Where the string "invariant" shows up in a line of the records, copy that line.

Start of Block

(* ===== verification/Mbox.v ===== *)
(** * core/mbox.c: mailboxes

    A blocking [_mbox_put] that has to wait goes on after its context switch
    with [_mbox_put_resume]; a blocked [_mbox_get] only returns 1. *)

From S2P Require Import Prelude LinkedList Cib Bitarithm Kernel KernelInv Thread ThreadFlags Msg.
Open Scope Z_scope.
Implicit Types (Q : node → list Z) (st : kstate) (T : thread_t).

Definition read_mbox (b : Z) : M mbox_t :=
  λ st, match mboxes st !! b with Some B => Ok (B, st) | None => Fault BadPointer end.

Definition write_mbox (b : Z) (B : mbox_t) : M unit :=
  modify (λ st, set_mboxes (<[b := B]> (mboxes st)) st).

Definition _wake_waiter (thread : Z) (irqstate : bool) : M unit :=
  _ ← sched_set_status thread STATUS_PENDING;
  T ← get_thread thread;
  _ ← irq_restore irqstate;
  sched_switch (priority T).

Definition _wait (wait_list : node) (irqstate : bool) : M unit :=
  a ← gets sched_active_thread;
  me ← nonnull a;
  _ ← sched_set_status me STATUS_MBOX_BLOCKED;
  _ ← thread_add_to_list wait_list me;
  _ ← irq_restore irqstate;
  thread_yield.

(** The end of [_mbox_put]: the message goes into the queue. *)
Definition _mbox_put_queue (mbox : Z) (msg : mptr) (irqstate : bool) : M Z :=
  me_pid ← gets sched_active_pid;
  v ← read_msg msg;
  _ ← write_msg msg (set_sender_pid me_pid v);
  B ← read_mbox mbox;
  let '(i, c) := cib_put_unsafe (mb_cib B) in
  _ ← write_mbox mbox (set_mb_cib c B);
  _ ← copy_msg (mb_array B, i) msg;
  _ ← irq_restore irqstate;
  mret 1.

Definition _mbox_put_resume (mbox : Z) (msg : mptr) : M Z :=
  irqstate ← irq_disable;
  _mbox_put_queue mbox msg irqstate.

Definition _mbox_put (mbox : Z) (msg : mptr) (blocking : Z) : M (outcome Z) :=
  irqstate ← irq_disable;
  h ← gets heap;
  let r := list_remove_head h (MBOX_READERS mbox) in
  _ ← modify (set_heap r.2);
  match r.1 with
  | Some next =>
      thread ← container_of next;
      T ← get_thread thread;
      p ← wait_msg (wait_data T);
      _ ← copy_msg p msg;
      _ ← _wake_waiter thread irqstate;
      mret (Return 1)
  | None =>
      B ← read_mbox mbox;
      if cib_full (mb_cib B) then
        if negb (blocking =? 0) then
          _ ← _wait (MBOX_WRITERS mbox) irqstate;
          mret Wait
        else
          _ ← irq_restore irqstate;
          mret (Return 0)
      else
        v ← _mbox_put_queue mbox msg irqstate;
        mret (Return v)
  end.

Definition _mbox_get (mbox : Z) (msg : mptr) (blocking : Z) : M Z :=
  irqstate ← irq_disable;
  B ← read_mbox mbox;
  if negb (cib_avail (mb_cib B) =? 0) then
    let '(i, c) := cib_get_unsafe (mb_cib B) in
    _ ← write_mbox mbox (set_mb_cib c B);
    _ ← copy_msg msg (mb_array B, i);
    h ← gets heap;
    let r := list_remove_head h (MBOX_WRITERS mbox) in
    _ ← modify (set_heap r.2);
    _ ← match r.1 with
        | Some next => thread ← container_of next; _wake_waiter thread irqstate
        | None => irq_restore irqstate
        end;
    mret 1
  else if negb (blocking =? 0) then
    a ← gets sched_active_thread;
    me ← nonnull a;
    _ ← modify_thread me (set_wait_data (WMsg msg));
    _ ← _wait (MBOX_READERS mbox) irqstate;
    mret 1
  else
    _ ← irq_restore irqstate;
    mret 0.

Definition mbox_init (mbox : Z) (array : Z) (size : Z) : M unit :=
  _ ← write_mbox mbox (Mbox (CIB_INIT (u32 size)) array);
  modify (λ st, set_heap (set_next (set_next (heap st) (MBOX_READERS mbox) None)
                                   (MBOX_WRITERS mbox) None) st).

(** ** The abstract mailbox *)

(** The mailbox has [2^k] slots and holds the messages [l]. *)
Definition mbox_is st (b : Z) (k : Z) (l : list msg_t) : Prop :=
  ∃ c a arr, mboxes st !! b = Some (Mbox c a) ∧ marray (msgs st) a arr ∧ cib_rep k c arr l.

End of Block
Start of Block

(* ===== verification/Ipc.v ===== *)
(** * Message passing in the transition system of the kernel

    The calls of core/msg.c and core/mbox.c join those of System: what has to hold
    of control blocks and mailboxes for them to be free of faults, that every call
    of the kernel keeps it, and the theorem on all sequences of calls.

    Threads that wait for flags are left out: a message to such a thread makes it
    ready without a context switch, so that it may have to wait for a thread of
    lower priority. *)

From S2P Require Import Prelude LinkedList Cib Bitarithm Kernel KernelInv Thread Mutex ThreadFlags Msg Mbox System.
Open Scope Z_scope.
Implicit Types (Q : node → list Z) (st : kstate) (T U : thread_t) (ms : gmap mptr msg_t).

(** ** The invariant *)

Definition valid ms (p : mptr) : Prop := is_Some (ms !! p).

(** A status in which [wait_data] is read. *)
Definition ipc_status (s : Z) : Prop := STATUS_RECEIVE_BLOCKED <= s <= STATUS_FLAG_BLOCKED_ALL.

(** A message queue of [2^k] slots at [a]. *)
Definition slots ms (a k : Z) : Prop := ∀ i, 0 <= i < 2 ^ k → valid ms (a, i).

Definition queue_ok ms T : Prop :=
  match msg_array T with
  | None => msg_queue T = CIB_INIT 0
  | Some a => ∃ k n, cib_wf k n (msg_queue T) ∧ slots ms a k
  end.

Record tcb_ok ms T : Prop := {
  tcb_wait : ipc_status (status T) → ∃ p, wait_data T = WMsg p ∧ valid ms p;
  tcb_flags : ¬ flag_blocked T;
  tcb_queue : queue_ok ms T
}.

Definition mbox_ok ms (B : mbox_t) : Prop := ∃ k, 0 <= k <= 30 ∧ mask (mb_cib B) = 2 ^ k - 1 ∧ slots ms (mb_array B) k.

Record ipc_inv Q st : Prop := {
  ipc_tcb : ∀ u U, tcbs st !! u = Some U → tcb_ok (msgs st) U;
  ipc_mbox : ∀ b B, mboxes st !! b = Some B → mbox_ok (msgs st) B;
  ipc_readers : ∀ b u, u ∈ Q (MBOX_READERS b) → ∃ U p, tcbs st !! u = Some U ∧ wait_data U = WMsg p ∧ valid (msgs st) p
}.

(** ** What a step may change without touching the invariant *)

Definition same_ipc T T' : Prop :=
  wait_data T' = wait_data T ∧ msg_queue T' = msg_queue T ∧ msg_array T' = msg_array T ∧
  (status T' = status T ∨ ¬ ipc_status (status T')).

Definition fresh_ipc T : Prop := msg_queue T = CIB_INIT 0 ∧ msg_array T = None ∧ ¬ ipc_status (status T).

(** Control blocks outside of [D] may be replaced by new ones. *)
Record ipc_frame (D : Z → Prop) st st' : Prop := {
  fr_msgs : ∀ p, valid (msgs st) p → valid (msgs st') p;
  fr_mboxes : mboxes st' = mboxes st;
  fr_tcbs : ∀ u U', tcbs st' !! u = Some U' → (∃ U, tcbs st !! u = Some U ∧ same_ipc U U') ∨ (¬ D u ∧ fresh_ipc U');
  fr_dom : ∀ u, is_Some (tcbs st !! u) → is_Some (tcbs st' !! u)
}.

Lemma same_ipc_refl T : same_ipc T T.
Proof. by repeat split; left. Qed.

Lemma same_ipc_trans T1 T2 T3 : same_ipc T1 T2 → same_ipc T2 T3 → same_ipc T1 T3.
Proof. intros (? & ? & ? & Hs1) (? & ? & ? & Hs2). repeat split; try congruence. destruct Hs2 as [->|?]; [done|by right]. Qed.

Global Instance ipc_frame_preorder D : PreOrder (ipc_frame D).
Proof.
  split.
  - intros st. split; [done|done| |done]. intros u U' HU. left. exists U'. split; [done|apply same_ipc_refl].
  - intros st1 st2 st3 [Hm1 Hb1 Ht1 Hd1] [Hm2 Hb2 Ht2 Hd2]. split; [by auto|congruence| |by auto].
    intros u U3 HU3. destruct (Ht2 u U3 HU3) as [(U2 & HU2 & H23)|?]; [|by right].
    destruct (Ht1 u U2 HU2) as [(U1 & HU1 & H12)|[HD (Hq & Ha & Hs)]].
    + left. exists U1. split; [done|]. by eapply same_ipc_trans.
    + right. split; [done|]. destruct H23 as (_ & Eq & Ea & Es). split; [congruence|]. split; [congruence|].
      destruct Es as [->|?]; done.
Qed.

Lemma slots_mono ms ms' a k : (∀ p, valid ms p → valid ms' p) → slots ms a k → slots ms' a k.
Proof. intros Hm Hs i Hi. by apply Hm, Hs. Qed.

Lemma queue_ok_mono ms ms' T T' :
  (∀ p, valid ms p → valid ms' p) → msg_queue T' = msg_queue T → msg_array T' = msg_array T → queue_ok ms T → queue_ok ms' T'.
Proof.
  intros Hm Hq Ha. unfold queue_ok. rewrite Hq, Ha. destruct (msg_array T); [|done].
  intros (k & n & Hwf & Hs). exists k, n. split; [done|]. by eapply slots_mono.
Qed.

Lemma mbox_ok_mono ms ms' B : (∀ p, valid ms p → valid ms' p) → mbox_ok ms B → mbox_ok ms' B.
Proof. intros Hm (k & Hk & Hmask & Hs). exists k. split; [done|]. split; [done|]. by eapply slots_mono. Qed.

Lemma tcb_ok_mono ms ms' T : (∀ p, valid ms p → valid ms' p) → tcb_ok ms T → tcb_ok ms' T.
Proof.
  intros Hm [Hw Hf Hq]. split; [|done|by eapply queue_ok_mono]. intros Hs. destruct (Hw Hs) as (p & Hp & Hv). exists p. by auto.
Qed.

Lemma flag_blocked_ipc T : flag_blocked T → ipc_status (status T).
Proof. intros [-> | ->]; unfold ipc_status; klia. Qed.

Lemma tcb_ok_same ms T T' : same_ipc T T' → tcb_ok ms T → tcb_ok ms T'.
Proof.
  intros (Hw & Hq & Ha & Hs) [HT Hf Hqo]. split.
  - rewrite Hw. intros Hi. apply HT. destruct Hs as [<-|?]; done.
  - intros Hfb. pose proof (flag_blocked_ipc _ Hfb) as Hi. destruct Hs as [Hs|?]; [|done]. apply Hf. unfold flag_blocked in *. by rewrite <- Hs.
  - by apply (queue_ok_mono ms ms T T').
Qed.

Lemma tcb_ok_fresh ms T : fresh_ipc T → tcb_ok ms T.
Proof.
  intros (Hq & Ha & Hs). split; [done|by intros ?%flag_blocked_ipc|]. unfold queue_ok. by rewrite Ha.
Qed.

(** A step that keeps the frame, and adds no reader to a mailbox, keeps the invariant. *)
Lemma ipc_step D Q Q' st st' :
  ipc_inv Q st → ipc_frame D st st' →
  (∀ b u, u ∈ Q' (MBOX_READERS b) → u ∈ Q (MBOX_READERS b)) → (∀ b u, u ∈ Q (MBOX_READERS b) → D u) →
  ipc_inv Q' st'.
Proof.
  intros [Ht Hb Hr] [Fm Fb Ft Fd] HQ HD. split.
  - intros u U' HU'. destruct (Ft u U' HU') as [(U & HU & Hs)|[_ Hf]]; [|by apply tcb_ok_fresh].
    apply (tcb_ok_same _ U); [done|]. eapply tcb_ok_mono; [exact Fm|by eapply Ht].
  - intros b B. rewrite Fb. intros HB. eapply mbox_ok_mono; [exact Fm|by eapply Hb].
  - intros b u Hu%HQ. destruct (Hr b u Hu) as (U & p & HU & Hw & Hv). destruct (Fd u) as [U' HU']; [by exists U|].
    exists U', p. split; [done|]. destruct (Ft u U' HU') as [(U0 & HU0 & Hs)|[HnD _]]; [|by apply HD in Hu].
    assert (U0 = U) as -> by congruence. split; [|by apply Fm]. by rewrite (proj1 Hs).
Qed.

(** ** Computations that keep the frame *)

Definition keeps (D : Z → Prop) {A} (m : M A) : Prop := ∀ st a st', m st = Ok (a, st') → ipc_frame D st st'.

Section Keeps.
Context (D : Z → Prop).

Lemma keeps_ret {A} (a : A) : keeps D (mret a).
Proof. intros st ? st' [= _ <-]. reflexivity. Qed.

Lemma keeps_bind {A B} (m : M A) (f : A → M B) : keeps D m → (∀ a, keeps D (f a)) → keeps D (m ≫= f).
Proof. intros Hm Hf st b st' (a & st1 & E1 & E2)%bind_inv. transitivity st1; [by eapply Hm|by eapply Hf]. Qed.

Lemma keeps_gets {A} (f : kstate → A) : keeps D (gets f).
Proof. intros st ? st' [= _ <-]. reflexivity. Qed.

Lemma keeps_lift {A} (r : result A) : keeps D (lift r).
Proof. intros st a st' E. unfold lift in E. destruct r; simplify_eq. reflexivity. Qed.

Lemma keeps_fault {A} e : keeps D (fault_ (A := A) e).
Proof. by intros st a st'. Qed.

End of Block

Reply to the exercise
(** ** The invariant *)
(** ** What a step may change without touching the invariant *)
(** A step that keeps the frame, and adds no reader to a mailbox, keeps the invariant. *)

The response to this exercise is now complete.